Bears like nothing better than to plop down in the middle of a corn field and pig out. They leave behind a very neat symmetrical circle in the bare ground. Their very own “field of dreams”!


This little piggy…

…went to the freezer. Two of the pigs we’ll be harvesting between now and the holidays.

Thistlehill Farm Pigs

They’ve passed 250 pounds and the closer they are to 300, the better we like them. These are mulefoot pigs…descendants of pigs brought here by the early Spanish explorers.

Their diet now should be adding some acorns from trees in this pasture. And that’s the combination that made the flavor of Spanish ham famous worldwide….at $60/pound the imported price today!

I’ve already ordered my holiday pig! Have you? Spanish pork at American prices.

Call Church at (214) 802-1283 or


Grass update….

Thistlehill Farm Grass

We’ve never gone into the fall and winter with this much reserve grass. It’s called stockpiling and Church is stockpiling about 70 acres which is just over half our total acreage. The best I ever managed was about 40 acres.

This field was underwater the first part of the year. We think it’s switchgrass…a native grass that does particularly well with “wet feet”. An adjacent pasture with reed canary grass handled the flooding but not this well.

The trick now is to get it consumed while it’s in this nutritious stage. Eventually it will probably grow to about 8 feet and be unpalatable.

But for now it takes the pressure off our fescue which actually improves in nutrition and palatability after a good frost.

With hay at $100 a ton this is a serious business and not a game. The basic idea is to lengthen the grazing season as much as possible.

Church credits the unusually wet spring and more rigorous strip grazing for this year’s improvement. We’re also considering seeding some winter annuals including turnips and radishes.

Can we make March 1st?


It’s not too late…

…to purchase Thistle Hill burger for summer grilling. Our family gets great satisfaction in reading notes like this one from Bill E. It’s almost like we’re at the Outer Banks, too!

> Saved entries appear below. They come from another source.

(** X11.  [processNoiseCancellation] leaves the processed audio as it is
    when there is no uploaded audio or no audio context; otherwise it
    stores a buffer with the shape of the uploaded one, and a missing or
    empty noise type is processed like the label "unknown", that is with
    the default row (step size 0.01, 128 taps). *)
Theorem processNoiseCancellation_cases (originalAudio : AudioBuffer.t)
    (noiseType : option string) (processedAudio : option AudioBuffer.t) :
  validBuffer originalAudio →
  processNoiseCancellation None true noiseType processedAudio = processedAudio ∧
  processNoiseCancellation (Some originalAudio) false noiseType processedAudio
  = processedAudio ∧
  (∃ result,
     processNoiseCancellation (Some originalAudio) true noiseType processedAudio
     = Some result ∧
     validBuffer result ∧
     AudioBuffer.numberOfChannels result = AudioBuffer.numberOfChannels originalAudio ∧
     AudioBuffer.length result = AudioBuffer.length originalAudio ∧
     AudioBuffer.sampleRate result = AudioBuffer.sampleRate originalAudio) ∧
  processNoiseCancellation (Some originalAudio) true None processedAudio
  = processNoiseCancellation (Some originalAudio) true (Some "") processedAudio ∧
  processNoiseCancellation (Some originalAudio) true None processedAudio
  = Some {| AudioBuffer.numberOfChannels := AudioBuffer.numberOfChannels originalAudio;
            AudioBuffer.length := AudioBuffer.length originalAudio;
            AudioBuffer.sampleRate := AudioBuffer.sampleRate originalAudio;
            AudioBuffer.channels :=
              (λ inputData,
                 applyLMSFilter inputData
                   (new_Float32Array (AudioBuffer.length originalAudio))
                   (dec 0.01) 128)
              <$> AudioBuffer.channels originalAudio |}.
Proof.
  intros Hvalid. split; [done|]. split; [done|]. split; [|split; [done|]].
  - exists (processAudio originalAudio (orUnknown noiseType)).
    split; [done|]. split; [by apply processAudio_valid|].
    destruct Hvalid as [Hn _]. by rewrite processAudio_spec.
  - destruct Hvalid as [Hn _]. unfold processNoiseCancellation.
    by rewrite processAudio_spec.
Qed.

Lemma processNoiseCancellation_cases_witness :
  validBuffer shortStereo ∧
  processNoiseCancellation None true (Some "Wind") None = None ∧
  processNoiseCancellation (Some shortStereo) false (Some "Wind") None = None ∧
  (∃ result,
     processNoiseCancellation (Some shortStereo) true (Some "Wind") None
     = Some result ∧
     validBuffer result ∧
     AudioBuffer.numberOfChannels result = AudioBuffer.numberOfChannels shortStereo ∧
     AudioBuffer.length result = AudioBuffer.length shortStereo ∧
     AudioBuffer.sampleRate result = AudioBuffer.sampleRate shortStereo) ∧
  processNoiseCancellation (Some shortStereo) true None None
  = processNoiseCancellation (Some shortStereo) true (Some "") None ∧
  processNoiseCancellation (Some shortStereo) true None None
  = Some {| AudioBuffer.numberOfChannels := AudioBuffer.numberOfChannels shortStereo;
            AudioBuffer.length := AudioBuffer.length shortStereo;
            AudioBuffer.sampleRate := AudioBuffer.sampleRate shortStereo;
            AudioBuffer.channels :=
              (λ inputData,
                 applyLMSFilter inputData
                   (new_Float32Array (AudioBuffer.length shortStereo))
                   (dec 0.01) 128)
              <$> AudioBuffer.channels shortStereo |}.
Proof.
  split; [exact shortStereo_valid|].
  exact (processNoiseCancellation_cases shortStereo (Some "Wind") None
           shortStereo_valid).
Defined.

We have the whole family at the beach in North Carolina for the week. We brought down 7 lbs of our most recent thistle hill ground beef. Our son made hamburgers for everyone. Of course they were spectacular and got added kudos when I told the family that this was local grass fed beef from my neighbor.

Bill E.

Thistle Hill Farm complete price list. Or call or write Church at (214) 802-1283 or


This ain’t Kansas…

Thistlehill Farm Baby Bull

So what’s a pure English Devon bull doing in Virginia? He’s the result of the last mating Wooz designed on our final trip to southwest England a few years ago.

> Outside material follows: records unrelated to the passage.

(* ===== verification/Prelude.v ===== *)
(** * BoringTun with a hybrid handshake: a verification development

    The program is a userspace WireGuard in Rust, [boringtun], whose handshake
    optionally ([feature = "pq"]) mixes an ML-KEM-768 encapsulation into
    Noise IKpsk2.  The development models the protocol, [src/boringtun/src/noise],
    the device that runs it, [src/boringtun/src/device], the bindings
    [src/boringtun/src/ffi] and [src/boringtun/src/jni.rs], and the two programs
    [src/boringtun-cli] and [src/pq-psk-tool]; definitions keep the names of the
    source.

    ** The program and its parts

    - A datagram is parsed into one of six messages ([noise/mod.rs],
      [parse_incoming_packet]); the rate limiter ([noise/rate_limiter.rs]) checks
      the two authentication codes of handshake messages and answers with
      cookies under load.
    - A tunnel, [Tunn] ([noise/mod.rs], [noise/timers.rs]), owns one handshake
      ([noise/handshake.rs]), a ring of eight sessions ([noise/session.rs]), a
      queue of packets that wait for a session, and timers; its entry
      points are [encapsulate], [decapsulate] and [update_timers].
    - A device ([device/mod.rs]) owns peers ([device/peer.rs]), each a tunnel with
      an endpoint and allowed addresses ([device/allowed_ips.rs]), and finds them
      by public key, by index and by address.  Its sockets, its interface
      ([device/tun_linux.rs], [device/tun_darwin.rs]), its timers and its
      configuration socket ([device/api.rs]) are events of a queue
      ([device/epoll.rs], [device/kqueue.rs]) on which several threads wait; they
      share the device behind a lock ([device/dev_lock.rs]).
    - [boringtun-cli] starts a device, as a daemon or not, and gives up root
      ([device/drop_privileges.rs]); [ffi] and [jni.rs] offer tunnels without a
      device to C and to Java; [pq-psk-tool] agrees on preshared keys by files.

    ** Files

    - [Prelude]: machine integers, bytes and slices, the environment of a run
      (clocks, random generator, answers of the system), the effect monad and its
      proof automation.
    - [Packet]: messages, parser, printer ([encode]), IP headers.
    - [Crypto]: the primitives of the crates [x25519-dalek], [blake2], [ring],
      [chacha20poly1305] and [ml-kem] as the class [Crypto], the laws the code
      relies on as the class [CryptoLaws], and [Toy], an instance of both that
      computes.
    - [Session]: the replay window ([Window]) and data packets ([Transport]).
    - [Instant]: durations, and [Instant] of [sleepyinstant/unix.rs].
    - [Handshake]: all of [handshake.rs]; [NoiseSpec]: the message pattern as
      an abstract symmetric state; [HandshakeSpec]: every method of [Handshake]
      computes what the pattern says; [HandshakeProps]: agreement, replay,
      downgrade, errors; [HandshakeSafety]: no method panics.
    - [RateLimiter]: the limiter, its budget, and cookies end to end.
    - [Timers], [Tunnel]: [Tunn] and its timers; [TunnelSafety]: the invariant
      of a tunnel, freedom from panics and the shape of results; [TunnelProps]:
      delivery and queue; [TimerProps]: expiry, retransmission, keepalives;
      [Stats]: the figures of [Tunn::stats] in IEEE single precision.
    - [KeyBytes] ([serialization.rs]), [IndexLfsr] and [IndexPeriod] (the
      register of peer indices), [AllowedIps], [Peer]; [Device], [DeviceProps]:
      the tables of peers and their agreement.
    - [Text], [Base64], [Utf8], [NetAddr], [Lines]: the parsers and printers of
      the standard library and of the crate [base64] that configuration text
      goes through.
    - [Epoll], [EpollProps], [Kqueue], [KqueueProps]: the two event queues.
    - [Handlers]: the closures of [device/mod.rs] on sockets, interface and
      timers; [EventLoop]: one turn of a thread; [HandlersSafety],
      [HandlersProps]: what they keep and what they promise.
    - [Api], [ApiProps]: the configuration protocol.
    - [DevLock]: the lock as steps of interleaved threads.
    - [Tun], [TunProps] (Modules [Linux] and [Darwin]): tunnel interfaces over a
      table of descriptors; [Privileges]: user and group identities.
    - [Startup], [StartupProps]: [Device::new], [DeviceHandle::new], the threads'
      own interfaces, the end of a handle, and [main]; [Threads]: the threads
      that share a started device, and their end; [SockDir]: the directory of the
      configuration socket, from its creation by root to its end.
    - [Ffi], [FfiLog], [FfiProps]: the bindings; [PskTool]: the tool of files.

    ** How code becomes definitions

    A method on [&mut self] is a function [M E S A] from the state and the
    [World] (how many readings each clock has given, how many draws the random
    generator, how many answers the system) to [Ok], [Fail] (an [Err]; the state
    keeps what was written before it) or [Panic].  Unsigned integers are in [Z]
    with the wrap-around of the release profile written out ([u32], [u64], ...);
    [usize] has 64 bits.  A buffer is its bytes; writing a field is [splice], and
    a method that returns a part of its buffer returns those bytes.
    Reference-counted objects that are shared (limiters, peers) and boxes that
    are held by raw pointers (events, tunnels of the C interface) are addresses
    in a heap, from which a freed one is gone.  Times are nanoseconds.
    [Features] is the build with or without [pq].

    Code outside the repository is a parameter with the behaviour its
    documentation promises: [CryptoLaws], [MonotoneClock], [IpNetworkTableLaws],
    the base64 decoder of [KeyBytes], the kernel's queues, sockets, descriptors
    and identities.  Every such class has an instance ([Crypto.Toy], the
    environment of [HandshakeProps.Example], [AllowedIps.MapTable], the [Example]
    modules) on which the theorems are evaluated.

    Components meet at interfaces: [sane] and [safe] for the handshake in the
    tunnel, [pinv] and [ok_perform] for the tunnel in the device and in the
    bindings, [consistent] for the device under its handlers, requests and start.

    ** What is proved

    - Delivery: two configured tunnels that exchange the datagrams their calls
      return end with the queued packet at the other interface
      ([end_to_end_delivery]); the queue drains in order.
    - Safety: whatever datagrams arrive and however calls interleave, no call of
      a tunnel panics and its invariant holds ([tunnel_never_panics]); what it
      hands out is a message of the protocol or a packet cut to its header's
      length ([results_typed]); sessions and connections expire in time; timers
      act by the protocol's policy.
    - Keys: both handshakes agree on crossed keys ([handshake_agreement],
      [pq_handshake_agreement]), also for a delayed response; a hybrid initiation
      is never completed classically; no initiation is answered twice; refused
      messages change nothing.
    - Replay: the bitmap implements the set of received counters, no counter is
      accepted twice, counters sent are distinct.
    - Limiter: admissions per period are bounded; a cookie gets its owner
      through; replies are shorter than requests.
    - Device: the index register has period 2^24 - 1, the three tables stay
      consistent under configuration, messages reach the peer they belong
      to, and routes follow the longest prefix.
    - Handlers: no sequence of events panics or breaks the tables, the tunnels or
      the queue ([handlers_never_panic]); only allowed sources reach the
      interface; only accepted messages move endpoints; flushing ends.
    - Requests: a request makes exactly the changes its lines call for
      ([request_refines_plan]), keeps the device consistent whatever its bytes,
      and what [get] prints can be given back.
    - Threads: handlers are live and one-shot ones exclusive on both event
      queues; a writer of the lock is alone, and the lock makes progress; when one
      thread ends all do, if the kernel and the scheduler are fair
      ([exit_reaches_every_thread]).
    - Start and end: a started device is consistent and its failures close what
      they opened, except where a theorem says what is left; root is given up
      for good; the parent of a daemon is told the truth; the user that a daemon
      has become can remove its socket ([socket_does_not_outlive]).
    - Bindings and tools: C calls that follow the rules never use freed memory;
      both ends of the PSK tool hold the same key.

    Some theorems state defects of the source, such as [reregistered_event_is_lost],
    [inherited_interface_frees_handler], [failed_mtu_leaks_socket],
    [descriptor_refused_on_macos] and [failed_drop_leaves_socket].

    ** Fuel and bounds

    Loops of the source that are not bounded by a list run with fuel, and
    [Panic] (or [None]) also stands for running out of it, so that freedom from
    panics includes termination.
    - [mark_did_receive]: the 1024 bits of the window, enough by
      [clear_gap_spec] and [mark_total].
    - [random_index]: a number of draws, enough as soon as one of them is not
      zero ([random_index_ok]); [lively] states that of the generator where a
      device is started.
    - [flush_loop]: [MAX_QUEUE_DEPTH] + 2 calls ([flush_terminates]).
    - The loops over a request ([set_loop], [api_set_peer]): one turn per byte,
      since every line has one at least; [lossy_loop] and [strip]: the length of
      their text.
    - Handlers read a socket at most [MAX_ITR] times, as in the source.
    Clocks are bounded by 2^63 seconds, as [MonotoneClock] states.

    ** What is not modelled

    Interleavings inside of a turn of the event loop, other than those of the lock
    and of the queues ([DevLock], [EpollProps], [KqueueProps]): in [Threads] a turn is
    one step; clap, daemonize and the formatting and files of the log; the layout of
    C structures; tests and benchmarks.  Timing, constant-time
    behaviour and zeroing of memory are outside of the model, and so is secrecy:
    the laws of the primitives are equations, not hardness assumptions. *)

From stdpp Require Export base list gmap numbers.
From Stdlib Require Export Strings.Byte.
From coqutil Require Export Byte Word.LittleEndianList.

The dam comes from the famous Tulip line…renowned all over the island. The sire the equally-renowned Cutcombe bull named Jaunty. The resulting embryos from the mating were flown to Thistle Hill for calving.

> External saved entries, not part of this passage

(* ===== verification/Handshake.v ===== *)
(** * The Noise handshake: [noise/handshake.rs]

    Every function of the file, classical and hybrid: the hash and AEAD
    wrappers, the timestamps, the state of a handshake and the methods that
    build and consume its messages.  [HandshakeSpec] relates them to the Noise
    protocol, [HandshakeProps] states what two peers get from them. *)

From S2P Require Import Prelude Packet Crypto Session Instant.

(** ** Constants *)

Definition LABEL_MAC1 : bytes := bytes_of [109; 97; 99; 49; 45; 45; 45; 45].
Definition LABEL_COOKIE : bytes := bytes_of [99; 111; 111; 107; 105; 101; 45; 45].
Definition KEY_LEN : nat := 32.
Definition TIMESTAMP_LEN : nat := 12.

Definition INITIAL_CHAIN_KEY : bytes := bytes_of
  [96; 226; 109; 174; 243; 39; 239; 192; 46; 195; 53; 226; 160; 37; 210; 208; 22; 235; 66; 6; 248;
   114; 119; 245; 45; 56; 209; 152; 139; 120; 205; 54].
Definition INITIAL_CHAIN_HASH : bytes := bytes_of
  [34; 17; 179; 97; 8; 26; 197; 102; 105; 18; 67; 219; 69; 138; 213; 50; 45; 156; 108; 102; 34;
   147; 232; 183; 14; 225; 156; 101; 186; 7; 158; 243].
Definition INITIAL_CHAIN_KEY_PQ : bytes := bytes_of
  [92; 212; 118; 82; 10; 10; 246; 131; 71; 61; 77; 160; 151; 184; 203; 249; 86; 84; 163; 106; 11;
   2; 99; 179; 63; 208; 66; 103; 187; 164; 135; 172].
Definition INITIAL_CHAIN_HASH_PQ : bytes := bytes_of
  [230; 124; 28; 213; 149; 146; 162; 100; 240; 251; 122; 175; 64; 160; 57; 141; 94; 165; 206; 197;
   218; 229; 9; 122; 57; 38; 118; 2; 81; 247; 29; 235].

This young guy is now 8.5 months old and destined for great things!


Starting second pass…

…after about 45 days rest.

Thistlehill Farm Grass

Grandson Church says too many weeds though that’s not apparent in the picture.

We calculate we have about 54,000 pounds animal weight per acre…just about a quarter of what we really need to see the results off mob grazing. At this level the cows can still afford to be selective. And there’s only limited trampling affect.

The obvious answer is to reduce the size of the paddocks but that brings up the question of water and shade.

Yes, we could bring in more cows but it’s almost breeding time and again this year we’ll be testing several young bulls after ai-ing.

Interesting choices for a young cattleman.


Evening sun at Thistle Hill….

Evening sun at Thistle Hill Farm
Photo by Curt Humphreys

Sometimes it seems Heaven is just down the road.